**Exercise details**
Each line of the data below that holds the word "memcmp" is to be reported in full.

**Given entries**
(* ===== verification/Libc.v ===== *)
(** * The C library of user programs (src/user/kumos_libc.h)

    Strings, numbers, sorting, tokens and formatted output.  As in KString.v a pointer
    is the list of bytes from it to the end of its object.  Functions that work inside
    one object ([memmove], [strtok_r]) take the object and offsets into it.  What
    [printf] and its relatives do with the formatted text is left to their callers:
    the definitions return the buffer and its length. *)

From stdpp Require Import sorting.
From S2P Require Import Prelude KString Vga Dmesg.

(** ** Strings and memory *)

(** The loops of [strlen], [strcmp], [strncmp], [strcpy], [strcat], [memset] and
    [memcpy] are those of the kernel's string library. *)
Definition strlen (s : list Z) : res Z := kstrlen s.
Definition strcmp (a b : list Z) : res Z := kstrcmp a b.
Definition strncmp (a b : list Z) (n : nat) : res Z := kstrncmp a b n.
Definition strcpy (d s : list Z) : res (list Z) := kstrcpy d s.
Definition strcat (d s : list Z) : res (list Z) := kstrcat d s.
Definition memset (s : list Z) (c : Z) (n : nat) : res (list Z) := kmemset s c n.
Definition memcpy (d s : list Z) (n : nat) : res (list Z) := kmemcpy d s n.

(** The second loop, [while (n-- != (size_t)-1)], runs once more than bytes are left. *)
Fixpoint strncpy (d s : list Z) (n : nat) {struct n} : res (list Z) :=
  match n with
  | O => Ok d
  | S n' =>
      match s, d with
      | c :: s', _ :: d' =>
          if c =? 0 then r ← memset d' 0 (S n'); Ok (0 :: r)
          else r ← strncpy d' s' n'; Ok (c :: r)
      | _, _ => Fault
      end
  end.

(** After a NUL was copied another one is stored behind it. *)
Fixpoint strncat_copy (d s : list Z) (n : nat) {struct n} : res (list Z) :=
  match n with
  | O => match d with [] => Fault | _ :: d' => Ok (0 :: d') end
  | S n' =>
      match s, d with
      | c :: s', _ :: d' =>
          if c =? 0 then match d' with [] => Fault | _ :: d'' => Ok (0 :: 0 :: d'') end
          else r ← strncat_copy d' s' n'; Ok (c :: r)
      | _, _ => Fault
      end
  end.
Fixpoint strncat (d s : list Z) (n : nat) : res (list Z) :=
  match d with
  | [] => Fault
  | x :: d' => if x =? 0 then strncat_copy d s n else r ← strncat d' s n; Ok (x :: r)
  end.

(** Unlike the kernel's, it does not find the terminator. *)
Fixpoint strchr (s : list Z) (c : Z) : res (option Z) :=
  match s with
  | [] => Fault
  | x :: s' =>
      if x =? 0 then Ok None
      else if x =? u8 c then Ok (Some 0)
      else r ← strchr s' c; Ok (option_map (λ k, k + 1) r)
  end.

Fixpoint memcmp (a b : list Z) (n : nat) {struct n} : res Z :=
  match n with
  | O => Ok 0
  | S n' =>
      match a, b with
      | x :: a', y :: b' => if x =? y then memcmp a' b' n' else Ok (x - y)
      | _, _ => Fault
      end
  end.

(** [h] starts with [n]: the inner loop of [strstr]. *)
Fixpoint starts (h n : list Z) {struct n} : res bool :=
  match n with
  | [] => Fault
  | y :: n' =>
      if y =? 0 then Ok true
      else match h with
           | [] => Fault
           | x :: h' => if (x =? 0) || negb (x =? y) then Ok false else starts h' n'
           end
  end.
Fixpoint strstr_loop (hay needle : list Z) (i : Z) : res (option Z) :=
  match hay with
  | [] => Fault
  | c :: hay' =>
      if c =? 0 then Ok None
      else b ← starts hay needle;
           if (b : bool) then Ok (Some i) else strstr_loop hay' needle (i + 1)
  end.
Definition strstr (hay needle : list Z) : res (option Z) :=
  n0 ← arr_get needle 0;
  if n0 =? 0 then Ok (Some 0) else strstr_loop hay needle 0.

(** Inside one object: [n] bytes from offset [s] to offset [d]. *)
Fixpoint move_up (n : nat) (buf : list Z) (d s : Z) : res (list Z) :=
  match n with
  | O => Ok buf
  | S n' => c ← arr_get buf s; b ← arr_set buf d c; move_up n' b (d + 1) (s + 1)
  end.
Fixpoint move_down (n : nat) (buf : list Z) (d s : Z) : res (list Z) :=
  match n with
  | O => Ok buf
  | S n' => c ← arr_get buf (s + Z.of_nat n'); b ← arr_set buf (d + Z.of_nat n') c; move_down n' b d s
  end.
Definition memmove (buf : list Z) (d s : Z) (n : nat) : res (list Z) :=
  if (d <? s) || (s + Z.of_nat n <=? d) then move_up n buf d s else move_down n buf d s.

(** ** Characters and numbers *)
Definition isdigit (c : Z) : bool := (48 <=? c) && (c <=? 57).
Definition isalpha (c : Z) : bool := ((97 <=? c) && (c <=? 122)) || ((65 <=? c) && (c <=? 90)).
Definition isalnum (c : Z) : bool := isdigit c || isalpha c.
Definition isspace (c : Z) : bool := (c =? 32) || (c =? 9) || (c =? 10) || (c =? 13).
Definition toupper (c : Z) : Z := if (97 <=? c) && (c <=? 122) then c - 32 else c.
Definition tolower (c : Z) : Z := if (65 <=? c) && (c <=? 90) then c + 32 else c.
Definition abs (n : Z) : Z := if n <? 0 then i32 (- n) else n.

Fixpoint skip_spaces (s : list Z) : res (list Z) :=
  match s with
  | [] => Fault
  | c :: s' => if c =? 32 then skip_spaces s' else Ok s
  end.
(** The sign: 1 for a minus. *)
Definition read_sign (s : list Z) : res (bool * list Z) :=
  match s with
  | [] => Fault
  | c :: s' => Ok (if c =? 45 then (true, s') else if c =? 43 then (false, s') else (false, s))
  end.
Fixpoint read_dec (s : list Z) (n : Z) : res (Z * list Z) :=
  match s with
  | [] => Fault
  | c :: s' => if isdigit c then read_dec s' (i32 (n * 10 + (c - 48))) else Ok (n, s)
  end.
Definition atoi (s : list Z) : res Z :=
  s ← skip_spaces s;
  p ← read_sign s;
  q ← read_dec p.2 0;
  Ok (if (p : bool * list Z).1 then i32 (- q.1) else q.1).

(** [tmp] has 34 cells; the digits are collected least significant first. *)
Fixpoint itoa_digits (room : nat) (u base : Z) (tmp : list Z) : res (list Z) :=
  if 0 <? u then
    match room with
    | O => Fault
    | S r => if base =? 0 then Fault
             else d ← arr_get (lit "0123456789ABCDEF") (u mod base); itoa_digits r (u / base) base (tmp ++ [d])
    end
  else Ok tmp.
Definition itoa (val : Z) (buf : list Z) (base : Z) : res (list Z) :=
  if val =? 0 then b ← arr_set buf 0 48; arr_set b 1 0
  else
    let neg := (base =? 10) && (val <? 0) in
    let u := u32 (if neg then i32 (- val) else val) in
    tmp ← itoa_digits 34 u (u32 base) [];
    tmp ← (if neg then if Z.of_nat (length tmp) <? 34 then Ok (tmp ++ [45]) else Fault else Ok tmp);
    b ← memcpy buf (rev tmp) (length tmp);
    arr_set b (Z.of_nat (length tmp)) 0.
Definition utoa (val : Z) (buf : list Z) (base : Z) : res (list Z) := itoa (i32 val) buf base.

**Response area**
Fixpoint memcmp (a b : list Z) (n : nat) {struct n} : res Z :=
      | x :: a', y :: b' => if x =? y then memcmp a' b' n' else Ok (x - y)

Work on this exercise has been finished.